/spark-class

Derive case class definitions from spark schemas

Primary LanguageScala

spark class

Introduction

spark class can be used to derive case class definitions from spark schemas. This should improve the initial development process where case class definitions for input tables are required. In addition, when developing ETL code, it may be preferable to work interactively using Spark's dataset API rather than the dataframe API.

Getting started

To use spark class, first clone this repository and ensure that SBT is installed. spark class may be ran interactively either in the Scala REPL or within a spark-shell session.

To run in the the Scala REPL, enter sbt console from the project root directory and import a local SparkSession (import sparkclass.LocalSparkSession._).

To run spark class within a spark-shell session, first assemble a fat jar -

sbt assembly

This will build a jar in the following location -

target/scala-2.11/spark-class-assembly-0.1.0-SNAPSHOT.jar

spark-shell may then be ran with spark-class-assembly-0.1.0-SNAPSHOT.jar as follows (you may wish to first upload the jar to a server/cluster with spark installed) -

spark-shell --jars /path/to/spark-class-assembly-0.1.0-SNAPSHOT.jar

Using spark shell interactively

Required import -

scala> import sparkclass._
import sparkclass._

Read a table into a DataFrame (for this example, using export.csv from https://docs.databricks.com/spark/latest/data-sources/read-csv.html) -

scala> val exportDF = spark.read.option("header", "true").option("inferSchema", "true").csv("path/to/export.csv")
exportDF: org.apache.spark.sql.DataFrame = [_c0: int, carat: double ... 9 more fields]

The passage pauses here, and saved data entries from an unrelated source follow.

(** ** A concrete graph *)

Definition reply_hop (a : cstr) : nsr_hop_info_t :=
  {| addr := a; rtt_us := 900; sent := 4; recv := 4; primary_recv := 4;
     last_status := NSR_OBS_EXCEEDED; alias_count := 0; aliases := replicate 3 zero_alias |}.

(** Two routers, then the target answers at TTL 3. *)
Definition sample_telemetry : nsr_telemetry_state_t :=
  {| hops := [zero_hop; reply_hop (str "10.0.0.1"); reply_hop (str "10.0.0.2");
              reply_hop (str "192.0.2.7")] ++ replicate 60 zero_hop;
     target_ip := str "192.0.2.7"; target_host := str "host"; start_time_us := 0; interval_ms := 100 |}.

Ltac text_tac := split; [done|]; split; [by apply (bool_decide_unpack _)|simpl; lia].

Lemma reply_hop_wf a : text_ok a -> hop_wf (reply_hop a).
Proof.
  intros Ha. pose proof Ha as (Hne & _). destruct a as [|c a]; [done|].
  unfold hop_wf, hop_counts. simpl. split; [done|]. split; [lia|]. split; [done|]. split.
  - apply NoDup_singleton.
  - constructor; [|done]. split; [done|]. simpl. lia.
Qed.

Lemma empty_hop_wf : hop_wf zero_hop.
Proof. split; [done|]. split; [simpl; lia|]. split; [done|]. split; constructor. Qed.

Lemma sample_telemetry_ok : snapshot_ok sample_telemetry.
Proof.
  split; [text_tac|]. split; [|cbn; lia]. unfold sample_telemetry. cbn [hops app].
  repeat (apply Forall_cons; split; [first [apply empty_hop_wf|apply reply_hop_wf; text_tac]|]).
  apply Forall_nil_2.
Qed.

Lemma upsert_refines_registry_witness :
  let '(id, t') := nsr_topology_upsert_node nsr_topology_init (str "10.0.0.1") 1 (str "192.0.2.7") false in
  topo_wf t' /\ upserted nsr_topology_init t' (str "10.0.0.1") (str "192.0.2.7") id /\
  (id <> 0 -> exists i n, node_by_id t' id = Some (i, n) /\ n_addr n = str "10.0.0.1" /\
                          n_target_ip n = str "192.0.2.7" /\ n_ttl n = 1 /\ n_is_destination n = false).
Proof.
  apply (upsert_refines_registry nsr_topology_init (str "10.0.0.1") 1 (str "192.0.2.7") false);
    [apply topology_init_wf|text_tac|text_tac].
Defined.

Lemma topology_rebuild_witness :
  let t' := nsr_topology_update_from_telemetry (fun _ => 0) (rebuild (fun _ => 0) []) sample_telemetry in
  topo_wf t' /\ covered t' (str "192.0.2.7") (str "192.0.2.7").
Proof.
  destruct (topology_rebuild (fun _ => 0) [] sample_telemetry (Forall_nil_2 _) sample_telemetry_ok)
    as (_ & H & _ & _ & Hc & _). split; [exact H|exact Hc].
Defined.
(** Steps during the first [2 ^ 32 - 64] probes to each hop; the gatekeeper may crash. *)
Inductive counted_step (is_v6 : bool) : pipeline -> pipeline -> Prop :=
| counted_runs p p' : room p -> pipeline_step clock inet_ntop is_v6 p p' -> counted_step is_v6 p p'
| counted_restart st g rg pid : counted_step is_v6 (mk_pipeline st g rg) (mk_pipeline st (started_gk pid) rg).

(** For each hop: answers counted, answers on their way, probes outstanding and probes
    on their way make at most the probes sent. *)
Definition balanced (p : pipeline) : Prop :=
  forall k h, hop_at (engine p) k h -> 0 <= recv h /\
    recv h + obs_of k (contents (g2l (rings p))) + flying k (outstanding (g_inflight (keeper p)))
      + probes_to k (contents (l2g (rings p))) <= sent h.

(** A snapshot that the main process can use. *)
Definition good_snapshot (tel : nsr_telemetry_state_t) : Prop :=
  snapshot_ok tel /\ Forall (fun h => 0 <= recv h <= sent h) (hops tel).

Record account (p : pipeline) : Prop := mk_account {
  ac_inv : pipeline_inv p;
  ac_target : text_ok (target_ip (g_state (engine p)));
  ac_balance : balanced p;
  ac_snapshots : Forall good_snapshot (lcontents (l2t (rings p)));
}.

Lemma flying_nonneg k m : 0 <= flying k m.
Proof. unfold flying. lia. Qed.

Lemma account_engine st g rg interval st' rg' :
  account (mk_pipeline st g rg) -> room (mk_pipeline st g rg) -> pipeline_inv (mk_pipeline st' g rg') ->
  logic_iteration clock inet_ntop st interval rg = Done (st', rg') -> account (mk_pipeline st' g rg').
Proof.
  intros [Hinv Ht Hb Hs] Hroom Hinv' H. cbn [engine keeper rings] in *.
  pose proof (inv_rings_wf _ Hinv) as Hrg. destruct Hinv as (Hl & _). cbn [engine keeper rings] in *.
  destruct (iteration_counts st interval rg st' rg' Hl Hrg H) as (Htg & Hpub & Hk).
  pose proof (iteration_spec clock inet_ntop clock_range ntop_text st interval rg Hl Hrg) as Hit. rewrite H in Hit.
  destruct Hit as (Hl' & _ & He & _).
  assert (Hbal : balanced (mk_pipeline st' g rg')).
  { intros k h' Hh'. cbn [engine keeper rings] in *. destruct Hl as (Hlen & _), Hl' as (Hlen' & _).
    destruct (lookup_lt_is_Some_2 (hops (g_state st)) k) as [h Hh]; [rewrite Hlen, <- Hlen'; by eapply lookup_lt_Some|].
    destruct (Hb k h Hh) as [Hr Hle]. cbn [engine keeper rings] in *. pose proof (Forall_lookup_1 _ _ _ _ Hroom Hh) as Hrm. cbn in Hrm.
    pose proof (flying_nonneg k (outstanding (g_inflight g))) as Hf.
    pose proof (probes_to_bound k (contents (l2g rg))) as Hp. assert (0 <= obs_of k (contents (g2l rg))) by (unfold obs_of; lia).
    destruct (Hk k h Hh Hr ltac:(lia) Hrm) as (h2 & Hh2 & Hr2 & Hsd & Hrc). rewrite Hh' in Hh2. injection Hh2 as <-.
    split; [done|]. rewrite He, obs_of_nil. lia. }
  split; cbn [engine keeper rings]; [done|by rewrite Htg|done|].
  assert (Hgood : good_snapshot (g_state st')).
  { split; [split; [by rewrite Htg|by destruct Hl' as (_ & Hf & _ & _ & _ & _ & _ & Hho)]|]. apply Forall_lookup_2. intros k h Hh.
    destruct (Hbal k h Hh) as [Hr Hle]. cbn [engine keeper rings] in Hle. rewrite He, obs_of_nil in Hle.
    pose proof (flying_nonneg k (outstanding (g_inflight g))). pose proof (probes_to_bound k (contents (l2g rg'))). lia. }
  destruct Hpub as [->| ->]; [done|]. apply Forall_app. split; [done|]. by constructor.
Qed.
(** Writing a setting into a file of fewer than 256 lines that ends in a
    newline, and reading it back, gives the value that was written, whether or not
    the key was there, and leaves the value of every other key as it was. *)
Theorem config_roundtrip text key value def :
  good_key key -> nul_free text -> terminated text -> (length (fgets_all text) < 256)%nat ->
  let file := config_set_bool (Some text) true key value in
  config_get_bool_default file key def = value /\
  forall key' def', key' <> key ->
    config_get_bool_default file key' def' = config_get_bool_default (Some text) key' def'.
Proof. exact (config_set_get text key value def). Qed.

Definition demo_text : cstr := str "A=1" ++ [chr 10] ++ str "B=0" ++ [chr 10].

Lemma config_roundtrip_witness :
  config_get_bool_default (config_set_bool (Some demo_text) true (str "B") true) (str "B") false = true /\
  config_get_bool_default (config_set_bool (Some demo_text) true (str "B") true) (str "A") false
  = config_get_bool_default (Some demo_text) (str "A") false.
Proof.
  destruct (config_roundtrip demo_text (str "B") true false) as [H1 H2].
  - split; [|vm_compute; lia]. apply Forall_cons_2; [|apply Forall_nil_2].
    split; [discriminate|split; [discriminate|split; discriminate]].
  - vm_compute. intros H. repeat (inversion H as [|? ? ? H']; subst; clear H; rename H' into H).
  - right. reflexivity.
  - vm_compute. lia.
  - split; [exact H1|]. apply H2. discriminate.
Defined.

(** A file whose last line has no newline is damaged by writing a setting: the
    new line is glued to the old one, so the new setting is not found. *)
Theorem config_unterminated_lost :
  config_set_bool (Some (str "A=1")) true (str "B") true = Some (str "A=1B=1" ++ [chr 10]) /\
  config_get_bool_default (config_set_bool (Some (str "A=1")) true (str "B") true) (str "B") false = false.
Proof. split; vm_compute; reflexivity. Qed.

(** ** The reserved keys are the set of letters and digits sent *)

Lemma merge_sorted l : Sorted char_le (merge_sort char_le l) /\ merge_sort char_le l ≡ₚ l.
Proof.
  split; [|apply merge_sort_Permutation]. apply Sorted_merge_sort.
  intros a b. unfold char_le. lia.
Qed.

Lemma dedup_elem prev s c : c ∈ dedup prev s -> c ∈ s.
Proof.
  revert prev. induction s as [|d s IH]; intros prev; cbn [dedup]; [done|].
  case_bool_decide; intros Hc; [right; by eapply IH|].
  apply elem_of_cons in Hc as [->|Hc]; [by left|right; by eapply IH].
Qed.

Lemma dedup_complete prev s c : c ∈ s -> c ∈ dedup prev s \/ prev = Some c.
Proof.
  revert prev. induction s as [|d s IH]; intros prev Hc; [by apply elem_of_nil in Hc|]. cbn [dedup].
  apply elem_of_cons in Hc as [->|Hc].
  - case_bool_decide; [by right|left; by left].
  - destruct (IH (Some d) Hc) as [H|[= ->]].
    + left. case_bool_decide; [done|by right].
    + case_bool_decide; [by right|left; by left].
Qed.

Lemma dedup_set s c : c ∈ dedup None s <-> c ∈ s.
Proof. split; [apply dedup_elem|]. intros H. by destruct (dedup_complete None s c H). Qed.

Lemma ord_inj a b : ord a = ord b -> a = b.
Proof. intros H. rewrite <- (chr_ord a), <- (chr_ord b). by rewrite H. Qed.

Lemma dedup_strict prev s :
  StronglySorted char_le s -> (forall p c, prev = Some p -> c ∈ s -> ord p <= ord c) ->
  StronglySorted (fun a b => ord a < ord b) (dedup prev s) /\
  (forall p c, prev = Some p -> c ∈ dedup prev s -> ord p < ord c).
Proof.
  intros Hs. revert prev. induction Hs as [|d s Hs IH Hd]; intros prev Hp; cbn [dedup].
  { split; [constructor|]. by intros p c _ ?%elem_of_nil. }
  assert (Hd' : forall p c, Some d = Some p -> c ∈ s -> ord p <= ord c).
  { intros p c [= <-] Hc. rewrite Forall_forall in Hd. by apply Hd. }
  destruct (IH (Some d) Hd') as [H1 H2]. case_bool_decide as E.
  - split; [done|]. intros p c Hpp Hc. apply H2; [congruence|done].
  - split.
    + constructor; [done|]. apply Forall_forall. intros c Hc. by apply H2.
    + intros p c -> Hc. apply elem_of_cons in Hc as [->|Hc].
      * assert (ord p <= ord d) by (apply Hp; [done|by left]).
        assert (ord p <> ord d) by (intros ?%ord_inj; congruence). lia.
      * specialize (H2 d c eq_refl Hc). assert (ord p <= ord d) by (apply Hp; [done|by left]). lia.
Qed.

Lemma collect_keys_spec n s :
  (length (collect_keys n s) <= n)%nat /\ Forall (fun c => is_key c = true) (collect_keys n s).
Proof.
  revert n. induction s as [|c s IH]; intros [|n]; cbn [collect_keys length];
    try (split; [lia|by constructor]).
  destruct (IH n) as [H1 H2], (IH (S n)) as [H3 H4]. split_if; [done|]. split_if; [|done].
  cbn [length]. split; [lia|by constructor].
Qed.

Lemma dedup_length prev s : (length (dedup prev s) <= length s)%nat.
Proof.
  revert prev. induction s as [|c s IH]; intros prev; cbn [dedup]; [done|].
  case_bool_decide; simpl; specialize (IH (Some c)); lia.
Qed.

Lemma reserves_key_elem keys ch :
  0 <= ch <= 127 -> plugin_reserves_key keys ch = true <-> to_lower (chr ch) ∈ keys.
Proof.
  intros Hc. unfold plugin_reserves_key.
  rewrite (proj2 (Z.ltb_ge ch 0)), (proj2 (Z.ltb_ge 127 ch)) by lia. cbn [orb].
  rewrite existsb_exists. split.
  - intros (c & Hin%list_elem_of_In & ->%ceq_true). done.
  - intros Hin%list_elem_of_In. exists (to_lower (chr ch)). split; [done|apply ceq_refl].
Qed.

(** The keys a plugin reserves are a strictly sorted list of lower-case
    letters and digits, exactly those among the first 32 that the text holds in
    either case; a key press is reserved when it is one of them in either case. *)
Theorem reserved_keys_set val len :
  let keys := parse_reserved_keys val len in
  StronglySorted (fun a b => ord a < ord b) keys /\ (length keys <= 32)%nat /\
  (forall c, c ∈ keys <-> c ∈ collect_keys 32 (take (Z.to_nat len) val)) /\
  (forall c, c ∈ keys -> is_key c = true) /\
  (forall ch, 0 <= ch <= 127 -> plugin_reserves_key keys ch = true <-> to_lower (chr ch) ∈ keys).
Proof.
  unfold parse_reserved_keys. change NSR_KEY_USER_LEN with 32%nat.
  set (l := collect_keys 32 (take (Z.to_nat len) val)). cbn zeta.
  destruct (collect_keys_spec 32 (take (Z.to_nat len) val)) as [Hlen Hkey]. fold l in Hlen, Hkey.
  destruct (merge_sorted l) as [Hs Hp].
  assert (Hset : forall c, c ∈ dedup None (merge_sort char_le l) <-> c ∈ l).
  { intros c. rewrite dedup_set. by rewrite Hp. }
  split; [|split; [|split; [exact Hset|split]]].
  - apply dedup_strict; [|done]. apply Sorted_StronglySorted; [|done].
    intros a b c. unfold char_le. lia.
  - rewrite dedup_length, Hp. exact Hlen.
  - intros c Hc%Hset. rewrite Forall_forall in Hkey. by apply Hkey.
  - intros ch Hch. by apply reserves_key_elem.
Qed.

Example reserved_keys_demo : parse_reserved_keys (str "'t,Q,t'") 7 = str "qt".
Proof. vm_compute. reflexivity. Qed.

Get the schema of the DataFrame -

scala> val exportSchema = exportDF.schema
exportSchema: org.apache.spark.sql.types.StructType = StructType(StructField(_c0,IntegerType,true), StructField(carat,DoubleType,true), StructField(cut,StringType,true), StructField(color,StringType,true), StructField(clarity,StringType,true), StructField(depth,DoubleType,true), StructField(table,DoubleType,true), StructField(price,IntegerType,true), StructField(x,DoubleType,true), StructField(y,DoubleType,true), StructField(z,DoubleType,true))

Convert the schema into spark class's CaseClass datatype -

scala> val caseClass = CaseClass.fromSchema("Export", exportSchema)
caseClass: sparkclass.CaseClass = CaseClass(Export,None,None,List(Field(_c0,Int,false,None), Field(carat,Double,false,None), Field(cut,String,false,None), Field(color,String,false,None), Field(clarity,String,false,None), Field(depth,Double,false,None), Field(table,Double,false,None), Field(price,Int,false,None), Field(x,Double,false,None), Field(y,Double,false,None), Field(z,Double,false,None)))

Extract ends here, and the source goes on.